Karanlık yolda, “seni gülümsemenden tanıyorum” diyen dostuna daha da fazla gülümseyebilmek ve o ılık sevgiyi yüreğine akıtabilmektir.

Değil başka bir insan için, kendi ırkından olmayan canlılar için dahi endişe duymaktır insan olmak. Asla incitmemektir hiçbir canlıyı, insan veya hayvan veya çiçek veya her şey…

Hata yapmak, affetmek, affedilmektir…

İnsan olmak güzeldir. İnsanoğlundan umudu kesmemek de öyle.

Hala inanıyorum ben.

Otobüste kendinden büyük birini asla ayakta bırakmaya gönlü razı olmayan, yol ortasına atılmış ekmek parçasını kenara kaldıran , marketten çıkan komşu ablasının elinden poşetleri kapan, kapının önündeki sakat kedi için kahvaltısını yarım bırakıp süt indiren, daha kendisi bebek sayılırken küçük bebeleri korumaya çalışan, yaşlı teyzenin koluna girip merdivenden çıkmasına yardım eden çocuklar var, ben biliyorum.
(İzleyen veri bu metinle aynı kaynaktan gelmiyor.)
(* ===== verification/Ffmpeg.v ===== *)
(** * Media with ffmpeg: [media/ffmpeg_media_processor.cpp]

    The commands over any [SubprocessRunner], and the reading of ffprobe's report.  [std::stod],
    which depends on the locale, is a parameter. *)

From S2P Require Import Prelude CoreError Progress ConfigData Json Files Subprocess.

Local Open Scope coro_scope.

(** [std::stod]: nothing when it throws. *)
Class Stod := std_stod : string -> option Float.

(** [struct MediaInfo]; the duration is in milliseconds. *)
Record MediaInfo := MkMediaInfo {
  mi_duration : Z; mi_width : Z; mi_height : Z; mi_video_codec : string; mi_audio_codec : string;
  mi_bit_rate_bps : Z; mi_frame_rate : Float; mi_audio_channels : Z; mi_file_size : Z
}.

Definition zero_float : Float := Finite (double_of_Z 0).
Definition is_zero (x : Float) : bool := match x with Finite v => d_num v =? 0 | _ => false end.

Definition negative (x : Float) : bool :=
  match x with Finite v => d_num v <? 0 | Infinity neg => neg | NaN => false end.

(** [num / den] for a denominator that is not zero. *)
Definition float_div (a b : Float) : Float :=
  match a, b with
  | NaN, _ | _, NaN | Infinity _, Infinity _ => NaN
  | Finite x, Finite y => Finite (div_double x y)
  | Infinity n, Finite y => Infinity (xorb n (d_num y <? 0))
  | Finite _, Infinity _ => zero_float
  end.

(** [static_cast<std::int64_t>(x * 1000.0)]; x86-64 gives the least integer for what does not
    fit. *)
Definition thousandfold (x : Float) : Z :=
  match x with
  | Finite v => let m := mul_double v (double_of_Z 1000) in
                let n := Z.quot (d_num m) (d_den m) in
                if (INT64_MIN <=? n) && (n <=? INT64_MAX) then n else INT64_MIN
  | _ => INT64_MIN
  end.

Section Texts.
  Context `{clib : !Stod}.

(** [parse_rational]. *)
Definition parse_rational (text : string) : Float :=
  match str_find "/"%char text with
  | None => default zero_float (std_stod text)
  | Some slash =>
      match std_stod (substr text 0 slash), std_stod (substr_from text (S slash)) with
      | Some num, Some den => if is_zero den then zero_float else float_div num den
      | _, _ => zero_float
      end
  end.

(** [parse_duration_seconds]. *)
Definition parse_duration_seconds (text : string) : Z :=
  match std_stod text with
  | Some secs => if negative secs then 0 else thousandfold secs
  | None => 0
  end.

End Texts.

(** [parse_int64]. *)
Definition media_int64 (text : string) : Z := default 0 (stoll text).

(** [format_timestamp]. *)
Definition format_timestamp (seconds : Z) : string :=
  let total := Z.max seconds 0 in
  let pad n := (if n <? 10 then "0" else "") +:+ fmt_int n in
  fmt_int (total / 3600) +:+ ":" +:+ pad (total mod 3600 / 60) +:+ ":" +:+ pad (total mod 60).

(** ** [probe] *)

Section Probe.
  Context `{js : !Json} `{clib : !Stod}.

(** A string member of an object member, as [find] and [is_string] see them. *)
Definition text_of (j : json) (key : string) : option string := string_member j key.

(** The duration, bit rate and size of the format. *)
Definition format_info (doc : json) : Z * Z * Z :=
  match json_find doc "format" with
  | Some fmt =>
      if is_object fmt then
        (match text_of fmt "duration" with Some t => parse_duration_seconds t | None => 0 end,
         match text_of fmt "bit_rate" with Some t => media_int64 t | None => 0 end,
         match text_of fmt "size" with Some t => media_int64 t | None => 0 end)
      else (0, 0, 0)
  | None => (0, 0, 0)
  end.

(** The streams found so far. *)
Record Streams := MkStreams {
  have_video : bool; have_audio : bool; video_codec : string; width : Z; height : Z; frame_rate : Float; audio_codec : string; channels : Z
}.
Definition no_streams : Streams := MkStreams false false "" 0 0 zero_float "" 0.

(** The average frame rate, or the real one when it is zero. *)
Definition stream_rate (stream : json) : Float :=
  let average := match text_of stream "avg_frame_rate" with Some t => parse_rational t | None => zero_float end in
  if is_zero average then match text_of stream "r_frame_rate" with Some t => parse_rational t | None => average end else average.

(** One stream; [value] throws for a stream that is no object and for a member of another type. *)
Definition stream_info (s : Streams) (stream : json) : string + Streams :=
  try type_node <- json_value get_string stream "codec_type" "";
  if negb (have_video s) && bool_decide (type_node = "video") then
    try codec <- json_value get_string stream "codec_name" "";
    try w <- json_value get_int32 stream "width" 0;
    try h <- json_value get_int32 stream "height" 0;
    inr (MkStreams true (have_audio s) codec w h (stream_rate stream) (audio_codec s) (channels s))
  else if negb (have_audio s) && bool_decide (type_node = "audio") then
    try codec <- json_value get_string stream "codec_name" "";
    try ch <- json_value get_int32 stream "channels" 0;
    inr (MkStreams (have_video s) true (video_codec s) (width s) (height s) (frame_rate s) codec ch)
  else inr s.

Fixpoint streams_info (l : list json) (s : Streams) : string + Streams :=
  match l with [] => inr s | stream :: l => try s <- stream_info s stream; streams_info l s end.

Definition media_info (doc : json) : string + MediaInfo :=
  let '(duration, bit_rate, size) := format_info doc in
  try s <- streams_info (array_member doc "streams") no_streams;
  inr (MkMediaInfo duration (width s) (height s) (video_codec s) (audio_codec s) bit_rate (frame_rate s) (channels s) size).

(** ** Commands *)

Section Commands.
  Context {W : Type} `{runner : !SubprocessRunner W} `{files : !Files W} (ffmpeg_path ffprobe_path : string).

(** [run_subprocess]. *)
Definition run_media (executable : string) (arguments : list string) : M W (Result SubprocessResult) :=
  co_try result <- run_quietly (request_of executable arguments);
  co_return (if exit_code result =? 0 then Ok result
             else error MediaProcessing ("subprocess exited with code " +:+ fmt_int (exit_code result) +:+ ": " +:+ stderr_data result)).

Definition probe_args (file : string) : list string := ["-v"; "error"; "-print_format"; "json"; "-show_streams"; "-show_format"; file].

(** [probe]. *)
Definition probe (file : string) : Throwing W MediaInfo :=
  co_throwing run_result <- no_throw (run_media ffprobe_path (probe_args file));
  match json_parse (stdout_data run_result) with
  | inl what => finish_with (error MediaProcessing ("ffprobe JSON parse failed: " +:+ what))
  | inr doc =>
      co_throwing info <- may_throw (media_info doc);
      if mi_file_size info =? 0 then
        co_throwing size <- observe (fs_file_size file);
        finish_with (Ok (MkMediaInfo (mi_duration info) (mi_width info) (mi_height info) (mi_video_codec info) (mi_audio_codec info) (mi_bit_rate_bps info)
          (mi_frame_rate info) (mi_audio_channels info) (match size with inr n => n | inl _ => 0 end)))
      else finish_with (Ok info)
  end.

(** A run of ffmpeg that writes [output]. *)
Definition run_ffmpeg (arguments : list string) (output : string) : Throwing W string :=
  co_throwing run_result <- no_throw (run_media ffmpeg_path arguments);
  finish_with (Ok output).

Definition thumbnail_args (file output : string) (pos : Z) : list string :=
  ["-y"; "-ss"; format_timestamp pos; "-i"; file; "-vframes"; "1"; "-q:v"; "2"; output].

(** [extract_thumbnail]: at the position, or at a tenth of the duration. *)
Definition extract_thumbnail (file output : string) (position : option Z) : Throwing W string :=
  match position with
  | Some pos => run_ffmpeg (thumbnail_args file output pos) output
  | None =>
      co_throwing info <- probe file;
      run_ffmpeg (thumbnail_args file output (Z.quot (mi_duration info) 10000)) output
  end.

Definition sample_args (file output : string) (duration : Z) : list string :=
  ["-y"; "-ss"; "0"; "-i"; file; "-t"; fmt_int duration; "-c"; "copy"; output].

(** [generate_sample]. *)
Definition generate_sample (file output : string) (duration : Z) : Throwing W string :=
  if duration <=? 0 then finish_with (error InvalidArgument "sample duration must be positive")
  else run_ffmpeg (sample_args file output duration) output.

(** The milliseconds between two tiles; the count of tiles is an [int]. *)
Definition grid_interval_ms (duration_ms rows columns : Z) : Z :=
  let tile_count := to_int32 (rows * columns) in
  let seconds := div_double (div_double (to_double duration_ms) (double_of_Z 1000)) (double_of_Z tile_count) in
  let interval := if d_num seconds <? d_den seconds then double_of_Z 1 else seconds in
  thousandfold (Finite interval).

(** [%lld.%03lld]. *)
Definition interval_text (ms : Z) : string := fmt_int (Z.quot ms 1000) +:+ "." +:+ fmt_03 (Z.rem ms 1000).

Definition grid_args (file output : string) (rows columns interval_ms : Z) : list string :=
  ["-y"; "-i"; file; "-vf";
   "fps=1/" +:+ interval_text interval_ms +:+ ",scale=320:180,tile=" +:+ fmt_int columns +:+ "x" +:+ fmt_int rows;
   "-frames:v"; "1"; output].

(** [generate_screenshot_grid]. *)
Definition generate_screenshot_grid (file output : string) (rows columns : Z) : Throwing W string :=
  if (rows <=? 0) || (columns <=? 0) then finish_with (error InvalidArgument "grid rows and columns must be positive")
  else
    co_throwing info <- probe file;
    if mi_duration info <=? 0 then finish_with (error MediaProcessing "cannot build grid for a zero-duration input")
    else run_ffmpeg (grid_args file output rows columns (grid_interval_ms (mi_duration info) rows columns)) output.

End Commands.
End Probe.

(** ** What a report can do *)

(** Texts of whole seconds. *)
Definition whole_seconds : Stod := fun s => (fun z => Finite (double_of_Z z)) <$> stoll s.

Definition report_json (codec_name : MemJson.node) : MemJson.node :=
  MemJson.JObject [("format", MemJson.JObject [("duration", MemJson.JString "90"); ("size", MemJson.JString "700")]);
    ("streams", MemJson.JArray [MemJson.JObject [("codec_type", MemJson.JString "video"); ("codec_name", codec_name); ("width", MemJson.JInt 640)]])].

Example report_read :
  @media_info MemJson.sample_json whole_seconds (report_json (MemJson.JString "h264")) =
  inr (MkMediaInfo 90000 640 0 "h264" "" 0 zero_float 0 700).
Proof. by vm_compute. Qed.

(** A report with a member of another type ends [probe] with an exception, outside its handler. *)
Example report_throws : exists what, @media_info MemJson.sample_json whole_seconds (report_json (MemJson.JInt 1)) = inl what.
Proof. eexists. by vm_compute. Qed.

Example grid_sample : @grid_interval_ms 3661000 3 3 = 406777 /\ interval_text 406777 = "406.777".
Proof. by vm_compute. Qed.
Hatta, bebek fidanı boynunu yana eğdiğinde, öleceğini düşünüp gözyaşı döken çocuklar var. Yüzyıllık ağaçları acımadan öldüren büyüklerine inat, minicik fidanının yok olma ihtimalinden yüreği yanan çocuklar… Ben biliyorum.

Onlar büyüyünce kirlenmeyecek dünya. Kirli teslim aldıkları dünyayı bu günden temizlemeye uğraşıyor onlar.

Savaş yerine dostluğun, nefret yerine sevginin hüküm sürdüğü, kan ve vahşet görüntülerinin hafızalardan silindiği bir dünya yaratacak onlar.

Ve işte onlar kendi çocuklarına tertemiz bir dünya bırakacaklar.

İnsan olmaktan utanmayacakları, aksine gurur duyacakları.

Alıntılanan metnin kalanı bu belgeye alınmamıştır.